**Assigned task**
If a line in the data has the string "pose", please show it.
• • • •
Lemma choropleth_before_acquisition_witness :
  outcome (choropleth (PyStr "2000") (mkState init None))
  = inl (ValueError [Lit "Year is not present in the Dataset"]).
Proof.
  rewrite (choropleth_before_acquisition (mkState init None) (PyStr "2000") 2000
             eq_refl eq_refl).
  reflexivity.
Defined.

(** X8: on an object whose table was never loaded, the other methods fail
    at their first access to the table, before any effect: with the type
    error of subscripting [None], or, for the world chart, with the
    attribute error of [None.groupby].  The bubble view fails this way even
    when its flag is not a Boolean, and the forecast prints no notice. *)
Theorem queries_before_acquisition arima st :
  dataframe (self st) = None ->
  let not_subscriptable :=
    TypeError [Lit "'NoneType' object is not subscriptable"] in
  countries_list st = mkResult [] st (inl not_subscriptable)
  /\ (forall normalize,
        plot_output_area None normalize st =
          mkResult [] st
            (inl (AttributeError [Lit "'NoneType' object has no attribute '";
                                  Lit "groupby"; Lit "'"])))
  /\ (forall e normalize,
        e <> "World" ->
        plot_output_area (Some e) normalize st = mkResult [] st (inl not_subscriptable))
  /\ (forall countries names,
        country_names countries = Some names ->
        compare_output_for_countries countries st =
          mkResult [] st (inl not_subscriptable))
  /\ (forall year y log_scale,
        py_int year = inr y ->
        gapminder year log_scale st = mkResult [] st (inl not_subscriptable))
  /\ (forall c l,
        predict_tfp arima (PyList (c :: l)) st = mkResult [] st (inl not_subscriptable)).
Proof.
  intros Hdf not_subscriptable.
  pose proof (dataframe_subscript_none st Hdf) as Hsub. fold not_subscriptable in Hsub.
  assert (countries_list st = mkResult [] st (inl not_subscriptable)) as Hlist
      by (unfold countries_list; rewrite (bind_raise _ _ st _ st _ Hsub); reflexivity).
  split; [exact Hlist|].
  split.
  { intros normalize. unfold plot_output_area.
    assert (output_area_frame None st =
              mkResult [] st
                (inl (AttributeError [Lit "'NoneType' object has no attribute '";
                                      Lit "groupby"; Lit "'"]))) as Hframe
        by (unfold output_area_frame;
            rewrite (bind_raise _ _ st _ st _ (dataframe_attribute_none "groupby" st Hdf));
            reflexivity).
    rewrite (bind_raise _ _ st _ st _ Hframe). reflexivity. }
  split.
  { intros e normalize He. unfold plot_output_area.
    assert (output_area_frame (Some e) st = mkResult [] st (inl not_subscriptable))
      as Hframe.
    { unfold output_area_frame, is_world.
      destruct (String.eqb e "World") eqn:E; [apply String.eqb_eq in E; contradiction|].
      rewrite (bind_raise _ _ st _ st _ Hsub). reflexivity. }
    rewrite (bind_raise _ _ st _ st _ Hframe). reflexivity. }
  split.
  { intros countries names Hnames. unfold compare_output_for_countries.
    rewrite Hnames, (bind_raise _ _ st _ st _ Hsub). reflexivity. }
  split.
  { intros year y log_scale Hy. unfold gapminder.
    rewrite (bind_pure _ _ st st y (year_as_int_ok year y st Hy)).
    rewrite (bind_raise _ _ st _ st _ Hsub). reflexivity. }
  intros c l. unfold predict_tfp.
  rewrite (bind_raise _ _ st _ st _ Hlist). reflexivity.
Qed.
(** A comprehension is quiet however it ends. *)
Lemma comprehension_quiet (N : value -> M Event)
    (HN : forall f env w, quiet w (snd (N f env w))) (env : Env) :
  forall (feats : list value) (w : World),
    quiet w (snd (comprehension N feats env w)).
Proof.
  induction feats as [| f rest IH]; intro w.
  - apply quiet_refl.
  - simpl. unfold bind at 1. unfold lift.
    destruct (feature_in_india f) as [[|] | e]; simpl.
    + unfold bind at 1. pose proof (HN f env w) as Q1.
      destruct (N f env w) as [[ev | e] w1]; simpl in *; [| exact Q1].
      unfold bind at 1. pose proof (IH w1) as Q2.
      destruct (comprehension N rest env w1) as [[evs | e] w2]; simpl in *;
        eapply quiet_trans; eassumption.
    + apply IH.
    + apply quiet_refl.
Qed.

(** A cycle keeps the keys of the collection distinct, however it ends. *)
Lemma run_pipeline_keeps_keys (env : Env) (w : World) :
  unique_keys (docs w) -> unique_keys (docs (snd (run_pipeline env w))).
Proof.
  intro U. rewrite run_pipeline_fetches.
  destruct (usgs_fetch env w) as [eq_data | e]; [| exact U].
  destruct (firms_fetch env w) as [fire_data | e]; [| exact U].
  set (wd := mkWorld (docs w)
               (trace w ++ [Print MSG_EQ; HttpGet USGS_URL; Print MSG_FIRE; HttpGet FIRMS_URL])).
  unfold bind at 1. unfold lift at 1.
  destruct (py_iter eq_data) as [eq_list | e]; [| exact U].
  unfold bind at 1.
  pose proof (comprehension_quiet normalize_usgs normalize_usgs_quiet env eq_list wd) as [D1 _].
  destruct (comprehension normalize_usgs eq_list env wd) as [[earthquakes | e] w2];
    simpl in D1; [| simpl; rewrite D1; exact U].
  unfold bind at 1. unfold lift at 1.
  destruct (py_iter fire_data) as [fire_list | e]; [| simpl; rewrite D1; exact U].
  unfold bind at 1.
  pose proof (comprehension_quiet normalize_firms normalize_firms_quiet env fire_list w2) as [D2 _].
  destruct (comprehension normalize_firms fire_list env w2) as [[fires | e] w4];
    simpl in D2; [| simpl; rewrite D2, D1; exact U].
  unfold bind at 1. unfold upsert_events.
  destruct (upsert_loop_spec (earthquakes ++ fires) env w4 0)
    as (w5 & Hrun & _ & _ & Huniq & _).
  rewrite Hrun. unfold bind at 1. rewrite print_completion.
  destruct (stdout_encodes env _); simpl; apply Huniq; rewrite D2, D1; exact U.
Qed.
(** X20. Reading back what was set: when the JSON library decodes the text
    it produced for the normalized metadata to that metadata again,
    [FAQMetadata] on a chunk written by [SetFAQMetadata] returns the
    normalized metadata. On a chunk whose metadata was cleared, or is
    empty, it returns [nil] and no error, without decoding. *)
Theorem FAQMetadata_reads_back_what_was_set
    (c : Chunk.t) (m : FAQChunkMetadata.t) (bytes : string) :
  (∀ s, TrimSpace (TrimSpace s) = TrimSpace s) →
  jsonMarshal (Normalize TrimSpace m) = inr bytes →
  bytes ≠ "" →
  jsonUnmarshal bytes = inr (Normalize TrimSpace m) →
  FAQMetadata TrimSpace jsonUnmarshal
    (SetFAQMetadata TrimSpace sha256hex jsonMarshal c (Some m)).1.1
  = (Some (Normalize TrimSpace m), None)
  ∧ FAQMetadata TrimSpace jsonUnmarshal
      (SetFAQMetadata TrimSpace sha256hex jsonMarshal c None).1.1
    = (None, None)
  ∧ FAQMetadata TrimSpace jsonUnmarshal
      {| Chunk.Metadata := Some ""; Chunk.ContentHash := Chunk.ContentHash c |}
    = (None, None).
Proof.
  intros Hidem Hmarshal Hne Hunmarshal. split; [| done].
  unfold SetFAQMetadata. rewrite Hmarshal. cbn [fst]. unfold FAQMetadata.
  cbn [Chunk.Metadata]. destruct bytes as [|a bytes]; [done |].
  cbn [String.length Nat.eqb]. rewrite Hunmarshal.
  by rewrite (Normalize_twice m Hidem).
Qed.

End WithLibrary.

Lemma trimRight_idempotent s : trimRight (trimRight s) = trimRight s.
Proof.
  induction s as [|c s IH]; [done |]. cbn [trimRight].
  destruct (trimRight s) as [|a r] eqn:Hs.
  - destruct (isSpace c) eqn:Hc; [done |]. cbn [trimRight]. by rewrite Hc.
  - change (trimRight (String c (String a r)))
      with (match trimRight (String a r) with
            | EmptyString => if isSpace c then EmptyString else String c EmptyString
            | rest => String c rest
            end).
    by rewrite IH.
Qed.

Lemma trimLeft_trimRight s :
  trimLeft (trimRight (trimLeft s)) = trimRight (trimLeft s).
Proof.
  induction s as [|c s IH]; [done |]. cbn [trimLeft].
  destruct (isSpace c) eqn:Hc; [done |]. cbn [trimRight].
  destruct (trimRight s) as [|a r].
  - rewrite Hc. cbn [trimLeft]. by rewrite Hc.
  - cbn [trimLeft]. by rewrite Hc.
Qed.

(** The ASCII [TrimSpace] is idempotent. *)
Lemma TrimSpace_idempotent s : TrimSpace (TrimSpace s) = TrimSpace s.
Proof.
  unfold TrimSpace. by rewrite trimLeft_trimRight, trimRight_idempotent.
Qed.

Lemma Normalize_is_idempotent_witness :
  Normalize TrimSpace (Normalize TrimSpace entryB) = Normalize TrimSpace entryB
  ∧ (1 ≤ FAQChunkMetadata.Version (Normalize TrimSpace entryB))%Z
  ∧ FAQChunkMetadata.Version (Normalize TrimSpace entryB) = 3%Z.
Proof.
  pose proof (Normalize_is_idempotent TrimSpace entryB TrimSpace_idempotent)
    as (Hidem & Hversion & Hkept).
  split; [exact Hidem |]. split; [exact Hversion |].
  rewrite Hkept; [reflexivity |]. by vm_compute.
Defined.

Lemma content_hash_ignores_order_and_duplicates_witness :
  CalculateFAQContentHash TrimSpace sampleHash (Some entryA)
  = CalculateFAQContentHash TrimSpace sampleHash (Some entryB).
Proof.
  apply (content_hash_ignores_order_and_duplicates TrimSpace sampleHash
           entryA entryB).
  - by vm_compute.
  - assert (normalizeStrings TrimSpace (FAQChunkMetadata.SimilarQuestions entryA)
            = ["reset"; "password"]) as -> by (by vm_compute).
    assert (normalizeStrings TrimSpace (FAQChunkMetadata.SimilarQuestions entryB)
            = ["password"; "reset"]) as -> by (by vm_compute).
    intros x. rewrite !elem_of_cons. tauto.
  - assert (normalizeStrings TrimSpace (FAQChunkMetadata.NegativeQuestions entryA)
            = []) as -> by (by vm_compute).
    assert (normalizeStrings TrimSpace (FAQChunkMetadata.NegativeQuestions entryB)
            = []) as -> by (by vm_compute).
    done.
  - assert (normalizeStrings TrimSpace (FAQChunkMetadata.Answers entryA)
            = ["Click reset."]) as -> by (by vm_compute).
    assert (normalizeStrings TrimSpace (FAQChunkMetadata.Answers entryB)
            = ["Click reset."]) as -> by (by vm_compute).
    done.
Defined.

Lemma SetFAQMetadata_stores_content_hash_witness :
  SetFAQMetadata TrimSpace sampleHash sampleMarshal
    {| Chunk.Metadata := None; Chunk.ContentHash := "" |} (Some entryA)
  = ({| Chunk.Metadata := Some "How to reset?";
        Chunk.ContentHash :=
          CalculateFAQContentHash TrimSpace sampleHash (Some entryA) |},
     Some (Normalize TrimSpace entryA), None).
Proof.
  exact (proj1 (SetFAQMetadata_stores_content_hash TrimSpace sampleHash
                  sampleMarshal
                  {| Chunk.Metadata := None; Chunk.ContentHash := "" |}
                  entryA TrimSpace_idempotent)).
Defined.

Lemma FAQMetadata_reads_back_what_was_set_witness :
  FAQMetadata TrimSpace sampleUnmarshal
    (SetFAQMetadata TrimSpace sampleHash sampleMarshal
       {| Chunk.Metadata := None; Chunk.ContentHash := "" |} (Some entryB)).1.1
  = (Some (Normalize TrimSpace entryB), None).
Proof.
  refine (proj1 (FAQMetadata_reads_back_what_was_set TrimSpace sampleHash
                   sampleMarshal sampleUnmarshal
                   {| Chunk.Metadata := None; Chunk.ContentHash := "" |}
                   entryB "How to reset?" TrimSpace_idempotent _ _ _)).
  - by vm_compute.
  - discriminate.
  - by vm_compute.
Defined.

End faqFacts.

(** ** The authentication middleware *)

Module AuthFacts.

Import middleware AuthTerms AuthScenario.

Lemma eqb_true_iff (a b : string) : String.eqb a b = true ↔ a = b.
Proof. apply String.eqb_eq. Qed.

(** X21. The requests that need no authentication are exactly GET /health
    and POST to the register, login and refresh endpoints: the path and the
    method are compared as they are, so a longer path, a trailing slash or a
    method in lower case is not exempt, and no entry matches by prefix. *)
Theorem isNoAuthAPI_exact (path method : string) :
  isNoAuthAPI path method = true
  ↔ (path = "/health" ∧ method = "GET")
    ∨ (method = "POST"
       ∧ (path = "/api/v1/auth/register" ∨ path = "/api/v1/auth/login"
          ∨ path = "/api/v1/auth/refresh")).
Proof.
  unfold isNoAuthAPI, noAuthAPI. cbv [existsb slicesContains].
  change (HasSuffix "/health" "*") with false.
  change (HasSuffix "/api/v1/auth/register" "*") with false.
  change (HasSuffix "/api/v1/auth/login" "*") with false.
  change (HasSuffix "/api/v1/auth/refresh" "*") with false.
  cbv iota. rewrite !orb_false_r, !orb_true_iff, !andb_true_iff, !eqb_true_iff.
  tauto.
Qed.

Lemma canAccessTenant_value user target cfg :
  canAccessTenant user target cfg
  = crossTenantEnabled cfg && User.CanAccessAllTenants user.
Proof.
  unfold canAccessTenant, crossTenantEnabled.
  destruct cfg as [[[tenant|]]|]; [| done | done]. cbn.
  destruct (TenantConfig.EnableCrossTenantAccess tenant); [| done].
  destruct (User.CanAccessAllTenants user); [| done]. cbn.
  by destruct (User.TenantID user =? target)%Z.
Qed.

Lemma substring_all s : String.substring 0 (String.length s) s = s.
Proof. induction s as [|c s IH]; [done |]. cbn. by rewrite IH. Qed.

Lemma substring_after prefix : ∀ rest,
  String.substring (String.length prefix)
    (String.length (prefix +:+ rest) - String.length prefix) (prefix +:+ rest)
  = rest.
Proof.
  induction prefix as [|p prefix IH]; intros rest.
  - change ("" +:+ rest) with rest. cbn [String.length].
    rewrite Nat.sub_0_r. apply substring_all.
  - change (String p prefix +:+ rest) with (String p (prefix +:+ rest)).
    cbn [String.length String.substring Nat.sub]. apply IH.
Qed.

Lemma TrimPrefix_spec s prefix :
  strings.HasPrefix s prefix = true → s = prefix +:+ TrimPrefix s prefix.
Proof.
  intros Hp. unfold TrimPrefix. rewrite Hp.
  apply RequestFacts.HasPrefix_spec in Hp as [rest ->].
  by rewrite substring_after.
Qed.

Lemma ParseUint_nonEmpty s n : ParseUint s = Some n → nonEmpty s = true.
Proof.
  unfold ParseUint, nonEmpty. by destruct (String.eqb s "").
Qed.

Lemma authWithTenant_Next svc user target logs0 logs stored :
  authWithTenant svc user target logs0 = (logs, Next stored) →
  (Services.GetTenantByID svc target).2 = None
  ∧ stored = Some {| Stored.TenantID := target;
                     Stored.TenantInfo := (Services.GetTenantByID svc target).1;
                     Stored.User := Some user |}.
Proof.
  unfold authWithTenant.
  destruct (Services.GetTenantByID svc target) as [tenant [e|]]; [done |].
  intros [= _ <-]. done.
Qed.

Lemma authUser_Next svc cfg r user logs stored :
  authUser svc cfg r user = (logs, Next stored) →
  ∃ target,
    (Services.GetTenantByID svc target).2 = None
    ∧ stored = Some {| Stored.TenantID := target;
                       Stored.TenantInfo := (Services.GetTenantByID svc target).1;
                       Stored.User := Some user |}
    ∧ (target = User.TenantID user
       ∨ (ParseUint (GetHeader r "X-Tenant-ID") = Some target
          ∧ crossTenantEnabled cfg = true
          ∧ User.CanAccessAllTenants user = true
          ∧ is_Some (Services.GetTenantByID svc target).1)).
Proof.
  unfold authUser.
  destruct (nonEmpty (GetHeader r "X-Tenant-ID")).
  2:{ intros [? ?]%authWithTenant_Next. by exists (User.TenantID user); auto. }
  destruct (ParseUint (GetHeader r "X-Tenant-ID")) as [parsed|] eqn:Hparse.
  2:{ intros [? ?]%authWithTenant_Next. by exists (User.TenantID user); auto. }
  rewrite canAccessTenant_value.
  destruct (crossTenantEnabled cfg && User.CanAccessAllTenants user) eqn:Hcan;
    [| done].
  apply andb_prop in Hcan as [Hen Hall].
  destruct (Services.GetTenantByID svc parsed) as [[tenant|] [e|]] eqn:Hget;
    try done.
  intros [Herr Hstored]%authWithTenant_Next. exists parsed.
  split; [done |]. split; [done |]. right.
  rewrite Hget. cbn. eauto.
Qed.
• • • •
**Task response**
  pose proof (dataframe_subscript_none st Hdf) as Hsub. fold not_subscriptable in Hsub.
    + unfold bind at 1. pose proof (HN f env w) as Q1.
      unfold bind at 1. pose proof (IH w1) as Q2.
  pose proof (comprehension_quiet normalize_usgs normalize_usgs_quiet env eq_list wd) as [D1 _].
  pose proof (comprehension_quiet normalize_firms normalize_firms_quiet env fire_list w2) as [D2 _].
  pose proof (Normalize_is_idempotent TrimSpace entryB TrimSpace_idempotent)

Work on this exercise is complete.